Exercise -> Transcribe the data below verbatim from the line with "[Array.from] gives them" to the line with "(* @src packages/sandbox/src/commands/output-normalizer.ts:28-33". Include both of those lines.

Stored data
---+---

(* ===== verification/OutputGuard.v ===== *)
(** * OutputGuard: the output of a sandbox command

    [packages/sandbox/src/commands/output-normalizer.ts]: bounded, normalised and redacted
    ingestion of a stream in chunks.  A text is the sequence of its Unicode scalar values, as
    [Array.from] gives them for the well-formed texts a provider sends; a value that straddles
    two chunks is what the carry is for. *)

From Stdlib Require String.
From S2P Require Import Prelude.

Definition text : Type := list Z.

(** The bytes of a character and of a text in UTF-8. *)
Definition char_bytes (c : Z) : Z :=
  if c <? 128 then 1 else if c <? 2048 then 2 else if c <? 65536 then 3 else 4.
Definition byteLength (t : text) : Z := foldr (λ c n, char_bytes c + n) 0 t.

Fixpoint starts (pre t : text) : bool :=
  match pre, t with
  | [], _ => true
  | p :: pre, c :: t => (p =? c) && starts pre t
  | _ :: _, [] => false
  end.

(** [text.split(secret)]: the parts between the occurrences, from the left; [skip] characters of
    the current occurrence are still to pass. *)
Fixpoint split_from (secret : text) (skip : nat) (t : text) : list text :=
  match t with
  | [] => [[]]
  | c :: t' =>
      match skip with
      | S skip => split_from secret skip t'
      | O =>
          if starts secret t then [] :: split_from secret (pred (length secret)) t'
          else match split_from secret O t' with
               | p :: ps => (c :: p) :: ps
               | [] => [[c]]
               end
      end
  end.

Fixpoint join_with (sep : text) (l : list text) : text :=
  match l with
  | [] => []
  | [p] => p
  | p :: l => p ++ sep ++ join_with sep l
  end.

(** [split('')] gives the characters. *)
Definition split (secret t : text) : list text :=
  match secret with
  | [] => map (λ c, [c]) t
  | _ => split_from secret O t
  end.

(** [[REDACTED]]. *)
Definition marker : text := [91; 82; 69; 68; 65; 67; 84; 69; 68; 93].

Section Normalizer.
Context (sha256_text : text → string).
Context (outputId : string) (maxBytes : Z) (secretValues : list text).

(** The fields of the object; [digested] is what the running digest was given. *)
(* @src packages/sandbox/src/commands/output-normalizer.ts:21-26 OutputNormalizer *)
Record Normalizer := {
  bytes : Z;
  chunkCount : Z;
  truncated : bool;
  digested : text;
  carry : text;
}.

(* @src packages/sandbox/src/commands/output-normalizer.ts:62-66 constructor *)
Definition new_normalizer : Normalizer :=
  {| bytes := 0; chunkCount := 0; truncated := false; digested := []; carry := [] |}.

(* @src packages/sandbox/src/commands/output-normalizer.ts:28-33 longestSecret *)
Definition longestSecret : Z := fold_left (λ m secret, Z.max m (byteLength secret)) secretValues 0.

(* @src packages/sandbox/src/commands/output-normalizer.ts:35-37 redact *)
Definition redact (t : text) : text :=
  fold_left (λ acc secret, join_with marker (split secret acc)) secretValues t.

(** The characters that fit, and U+FFFD for one that is cut. *)
Fixpoint fitting (budget : Z) (t : text) : text :=
  match t with
  | [] => []
  | c :: t => if char_bytes c <=? budget then c :: fitting (budget - char_bytes c) t
              else if 0 <? budget then [65533] else []
  end.

(* @src packages/sandbox/src/commands/output-normalizer.ts:39-46 accept *)
Definition accept (t : text) (n : Normalizer) : Z * Normalizer :=
  let safe := fitting (Z.max 0 (maxBytes - bytes n)) t in
  (byteLength safe,
   {| bytes := bytes n + byteLength safe; chunkCount := chunkCount n; truncated := truncated n;
      digested := digested n ++ safe; carry := carry n |}).

(* @src packages/sandbox/src/commands/output-normalizer.ts:48-63 flush *)
Definition flush (final : bool) (n : Normalizer) : Z * Normalizer :=
  let redacted := redact (carry n) in
  let keep := if final then 0 else Z.max 0 (longestSecret - 1) in
  let cut := Z.to_nat (Z.max 0 (Z.of_nat (length redacted) - keep)) in
  accept (take cut redacted)
    {| bytes := bytes n; chunkCount := chunkCount n; truncated := truncated n; digested := digested n;
       carry := if final then [] else drop cut redacted |}.

(** [ESC [ params letter] removed from the left, and then every control but tab, line feed and
    carriage return. *)
Definition ansi_tail (t : text) : option text :=
  let param c := (48 <=? c) && (c <=? 57) || (c =? 59) in
  let fix params (t : text) : option text :=
    match t with
    | [] => None
    | c :: t => if param c then params t
                else if ((65 <=? c) && (c <=? 90)) || ((97 <=? c) && (c <=? 122)) then Some t
                else None
    end in
  match t with
  | e :: b :: t => if (e =? 27) && (b =? 91) then params t else None
  | _ => None
  end.

Fixpoint strip_ansi (fuel : nat) (t : text) : text :=
  match fuel with
  | O => t
  | S fuel =>
      match t with
      | [] => []
      | c :: t' => match ansi_tail t with
                   | Some rest => strip_ansi fuel rest
                   | None => c :: strip_ansi fuel t'
                   end
      end
  end.

(* @src packages/sandbox/src/commands/output-normalizer.ts:103-111 stripControls *)
Definition stripControls (t : text) : text :=
  List.filter (λ c, (32 <=? c) || (c =? 10) || (c =? 9) || (c =? 13)) (strip_ansi (length t) t).

(* @src packages/sandbox/src/commands/output-normalizer.ts:68-80 ingest *)
Definition ingest (chunk : text) (n : Normalizer) : (Z * bool) * Normalizer :=
  let normalized := stripControls chunk in
  let '(accepted, n) := flush false {| bytes := bytes n; chunkCount := chunkCount n;
    truncated := truncated n; digested := digested n; carry := carry n ++ normalized |} in
  let truncated' := truncated n || (accepted <? byteLength normalized) in
  ((accepted, truncated'),
   {| bytes := bytes n; chunkCount := chunkCount n + 1; truncated := truncated';
      digested := digested n; carry := carry n |}).

(* @src packages/sandbox/src/commands/output-normalizer.ts:13-19 OutputStreamState *)
Record OutputRef := {
  o_outputId : string;
  o_bytes : Z;
  o_truncated : bool;
  o_checksum : string;
  o_chunks : Z;
}.

(* @src packages/sandbox/src/commands/output-normalizer.ts:93-101 state *)
Definition state (n : Normalizer) : OutputRef := {|
  o_outputId := outputId; o_bytes := bytes n; o_truncated := truncated n;
  o_checksum := sha256_text (digested n); o_chunks := chunkCount n |}.

(* @src packages/sandbox/src/commands/output-normalizer.ts:82-91 finalize *)
Definition finalize (n : Normalizer) : OutputRef * Normalizer :=
  let n := if bool_decide (carry n = []) then n else (flush true n).2 in
  (state n, n).

(** A whole stream: every chunk, then the end. *)
Definition ingest_all (chunks : list text) : Normalizer :=
  fold_left (λ n chunk, (ingest chunk n).2) chunks new_normalizer.
End Normalizer.

(** ** Occurrences *)

Definition occurs (v t : text) : Prop := ∃ a b, t = a ++ v ++ b.

(** A value that meets the marker nowhere, and no replacement character. *)
Definition plain (v : text) : Prop :=
  v ≠ [] ∧ 91 ∉ v ∧ 93 ∉ v ∧ 65533 ∉ v ∧ ¬ occurs v [82; 69; 68; 65; 67; 84; 69; 68].

Lemma starts_spec pre t : starts pre t = true ↔ ∃ r, t = pre ++ r.
Proof.
  revert t. induction pre as [|p pre IH]; intros t; simpl; [split; [by exists t|done]|].
  destruct t as [|c t]; [split; [done|by intros []]|].
  rewrite andb_true_iff, Z.eqb_eq, IH. split; [intros [-> [r ->]]; by exists r|].
  intros [r Hr]. injection Hr as -> ->. split; [done|by exists r].
Qed.

(** A value without the separator stands on one side of it. *)
Lemma occurs_around c v w t : c ∉ v → v ≠ [] → occurs v (w ++ c :: t) → occurs v w ∨ occurs v t.
Proof.
  intros Hc Hv (a & b & Heq).
  apply app_eq_inv in Heq as [(k & -> & Hk)|(k & -> & Hk)].
  - apply app_eq_inv in Hk as [(k' & -> & Hk)|(k' & -> & Hk)].
    + destruct k' as [|d k']; [left; exists a, []; by rewrite !app_nil_r|].
      injection Hk as <- _. destruct Hc. apply elem_of_app. right. left.
    + left. by exists a, k'.
  - right. destruct k as [|d k].
    + destruct v as [|x v]; [done|]. injection Hk as <- Hk. destruct Hc. left.
    + injection Hk as <- ->. by exists k, b.
Qed.

(** ** What a replacement does to a text *)

Definition opens (t : text) : Prop := 91 ∈ t.
(** * Payment server: order lifecycle, locks, idempotency and wallet ledger

    A shallow embedding of the payment server's core (firebase.js,
    utils/time.js, utils/lock.js, routes/orders.js, routes/payments.js) and
    the properties that its specification states about it.

    The Realtime Database is a record of finite maps, one per collection;
    the in-process [lockCache] of a server instance and its clock live in
    the same record. Every asynchronous function of the source is a
    computation in a small state-and-exception monad over that record. A
    store round trip asks an environment what the store answers: success, a
    transaction that resolves uncommitted, or a thrown error. Requests are
    served one at a time, each to its end; the clock moves when a function
    sleeps and between requests. *)

From stdpp Require Import gmap strings list fin_maps.
From Stdlib Require Import ZArith Lia.

Local Open Scope Z_scope.

(** ** Data model *)

(** Order status, [config.STATUS] restricted to the values the routes write. *)
Inductive Status := PENDING | SUCCESS | CANCELLED | EXPIRED.

Global Instance Status_eq_dec : EqDecision Status.
Proof. solve_decision. Defined.


(** A JSON leaf as the handlers store it in annotations and results. *)
Inductive JsVal := JUndefined | JNum (z : Z) | JStr (s : string).

Global Instance JsVal_eq_dec : EqDecision JsVal.
Proof. solve_decision. Defined.

(** A lock token: the sixteen random bytes of [crypto.randomBytes(16)] read
    as a number. Its hexadecimal rendering is never the empty string, so a
    token is always truthy. *)
Definition Token := N.

(** [payments/{orderId}]. Amounts are whole rupees, on which JavaScript
    arithmetic is exact. The fields every transition reads are typed; the
    fields later merged in by [update] live in [o_notes]. The display-only
    fields (userPhone, userName, upiName, metadata) are left out. *)
Record Order := mkOrder {
  o_orderId : string;
  o_amount : Z;
  o_userId : string;
  o_upiId : string;
  o_status : Status;
  o_createdAt : Z;
  o_expiresAt : option Z;
  o_updatedAt : option Z;
  o_notes : gmap string JsVal
}.

(** One entry of [wallet/{userId}/history]. *)
Record Transaction := mkTransaction {
  t_orderId : string;
  t_amount : Z;
  t_type : string;
  t_timestamp : Z;
  t_previousBalance : Z;
  t_newBalance : Z
}.

(** [wallet/{userId}]. [balance] is absent on a node that only a history
    write created; readers take [balance || 0]. *)
Record Wallet := mkWallet {
  balance : option Z;
  w_updatedAt : option Z;
  w_createdAt : option Z;
  history : gmap string Transaction
}.

Definition balanceOf (w : Wallet) : Z := default 0 (balance w).

(** [system/locks/{lockKey}]. *)
Record Lock := mkLock {
  token : Token;
  acquiredAt : Z;
  l_expiresAt : Z;
  timeoutMs : Z;
  previousToken : option Token
}.

(** [system/idempotency/{key}]. *)
Record IdemRecord := mkIdemRecord {
  i_result : JsVal;
  i_expiresAt : Z;
  storedAt : Z;
  i_key : string
}.

(** The entries of the in-process [lockCache] map: [acquireLock] stores
    [{token, expiresAt, acquiredAt}], [withIdempotency] stores
    [{result, expiresAt}] under an [idempotency:] key of the same map. *)
Inductive CacheEntry :=
| CLock (tok : Token) (expiresAt : Z) (acquired : Z)
| CIdem (result : JsVal) (expiresAt : Z).

Definition c_expiresAt (e : CacheEntry) : Z :=
  match e with CLock _ x _ => x | CIdem _ x => x end.

(** [cached.token]: undefined on an idempotency entry. *)
Definition c_token (e : CacheEntry) : option Token :=
  match e with CLock t _ _ => Some t | CIdem _ _ => None end.

(** [cached.result]: undefined on a lock entry. *)
Definition c_result (e : CacheEntry) : JsVal :=
  match e with CLock _ _ _ => JUndefined | CIdem r _ => r end.

(** Committed writes to the two ledgers, oldest first; an order write is
    logged with the status it replaces. The log is instrumentation: no
    function reads it. *)
Inductive Event :=
| OrderWrite (orderId : string) (previous : option Status) (status : Status)
| BalanceCommit (userId : string) (amount : Z)
| HistoryWrite (userId : string) (orderId : string).

Global Instance Event_eq_dec : EqDecision Event.
Proof. solve_decision. Defined.

(** The store, the in-process state of one server instance, the clock, and
    the counters that index the environment. *)
Record World := mkWorld {
  payments : gmap string Order;
  wallets : gmap string Wallet;
  locks : gmap string Lock;
  idempotency : gmap string IdemRecord;
  upiDetails : option string;
  lockCache : gmap string CacheEntry;
  cleanupInterval : bool;
  clock : Z;
  calls : nat;
  draws : nat;
  journal : list Event
}.

Definition set_payments (f : gmap string Order → gmap string Order) (w : World) : World :=
  mkWorld (f (payments w)) (wallets w) (locks w) (idempotency w) (upiDetails w)
          (lockCache w) (cleanupInterval w) (clock w) (calls w) (draws w) (journal w).
(* ===== verification/_CoqProject ===== *)
-Q . S2P
Prelude.v
Strings.v
Bytes.v
Ring.v
Printf.v
Grep.v
UserProgs.v
UserSpec.v
Monad.v
Umalloc.v
UmallocInv.v
UmallocOps.v
UmallocUse.v
Spinlock.v
Machine.v
Kalloc.v
Vm.v
Mp.v
MpInv.v
VmInv.v
VmOps.v
VmFree.v
VmKern.v
VmFault.v
VmCow.v
Demo.v
VmUser.v
ProcDefs.v
KernDefs.v
RunQueue.v
Proc.v
ProcInv.v
DemoProc.v
FutexInv.v
Uthread.v
Sleeplock.v
Bio.v
BioInv.v
Log.v
LogInv.v
LogCrash.v
LogOps.v
DemoKern.v
Fs.v
File.v
Fork.v
ForkInv.v
Exec.v
Syscall.v
Sysfile.v
PipeInv.v
Console.v
ConsoleInv.v
Ide.v
Boot.v
Trap.v
Seg.v
Apic.v
ApicInv.v
Sh.v
ShInv.v
ShPrint.v
ShRun.v
FsTx.v
FsBitmap.v
FsFile.v
FsData.v
DemoFs.v
FsDir.v
FsInode.v
FsAtomic.v
Mkfs.v
MkfsInv.v
MkfsOps.v
MkfsMain.v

---+---

Output for this task ->
    [Array.from] gives them for the well-formed texts a provider sends; a value that straddles
    two chunks is what the carry is for. *)

From Stdlib Require String.
From S2P Require Import Prelude.

Definition text : Type := list Z.

(** The bytes of a character and of a text in UTF-8. *)
Definition char_bytes (c : Z) : Z :=
  if c <? 128 then 1 else if c <? 2048 then 2 else if c <? 65536 then 3 else 4.
Definition byteLength (t : text) : Z := foldr (λ c n, char_bytes c + n) 0 t.

Fixpoint starts (pre t : text) : bool :=
  match pre, t with
  | [], _ => true
  | p :: pre, c :: t => (p =? c) && starts pre t
  | _ :: _, [] => false
  end.

(** [text.split(secret)]: the parts between the occurrences, from the left; [skip] characters of
    the current occurrence are still to pass. *)
Fixpoint split_from (secret : text) (skip : nat) (t : text) : list text :=
  match t with
  | [] => [[]]
  | c :: t' =>
      match skip with
      | S skip => split_from secret skip t'
      | O =>
          if starts secret t then [] :: split_from secret (pred (length secret)) t'
          else match split_from secret O t' with
               | p :: ps => (c :: p) :: ps
               | [] => [[c]]
               end
      end
  end.

Fixpoint join_with (sep : text) (l : list text) : text :=
  match l with
  | [] => []
  | [p] => p
  | p :: l => p ++ sep ++ join_with sep l
  end.

(** [split('')] gives the characters. *)
Definition split (secret t : text) : list text :=
  match secret with
  | [] => map (λ c, [c]) t
  | _ => split_from secret O t
  end.

(** [[REDACTED]]. *)
Definition marker : text := [91; 82; 69; 68; 65; 67; 84; 69; 68; 93].

Section Normalizer.
Context (sha256_text : text → string).
Context (outputId : string) (maxBytes : Z) (secretValues : list text).

(** The fields of the object; [digested] is what the running digest was given. *)
(* @src packages/sandbox/src/commands/output-normalizer.ts:21-26 OutputNormalizer *)
Record Normalizer := {
  bytes : Z;
  chunkCount : Z;
  truncated : bool;
  digested : text;
  carry : text;
}.

(* @src packages/sandbox/src/commands/output-normalizer.ts:62-66 constructor *)
Definition new_normalizer : Normalizer :=
  {| bytes := 0; chunkCount := 0; truncated := false; digested := []; carry := [] |}.

(* @src packages/sandbox/src/commands/output-normalizer.ts:28-33 longestSecret *)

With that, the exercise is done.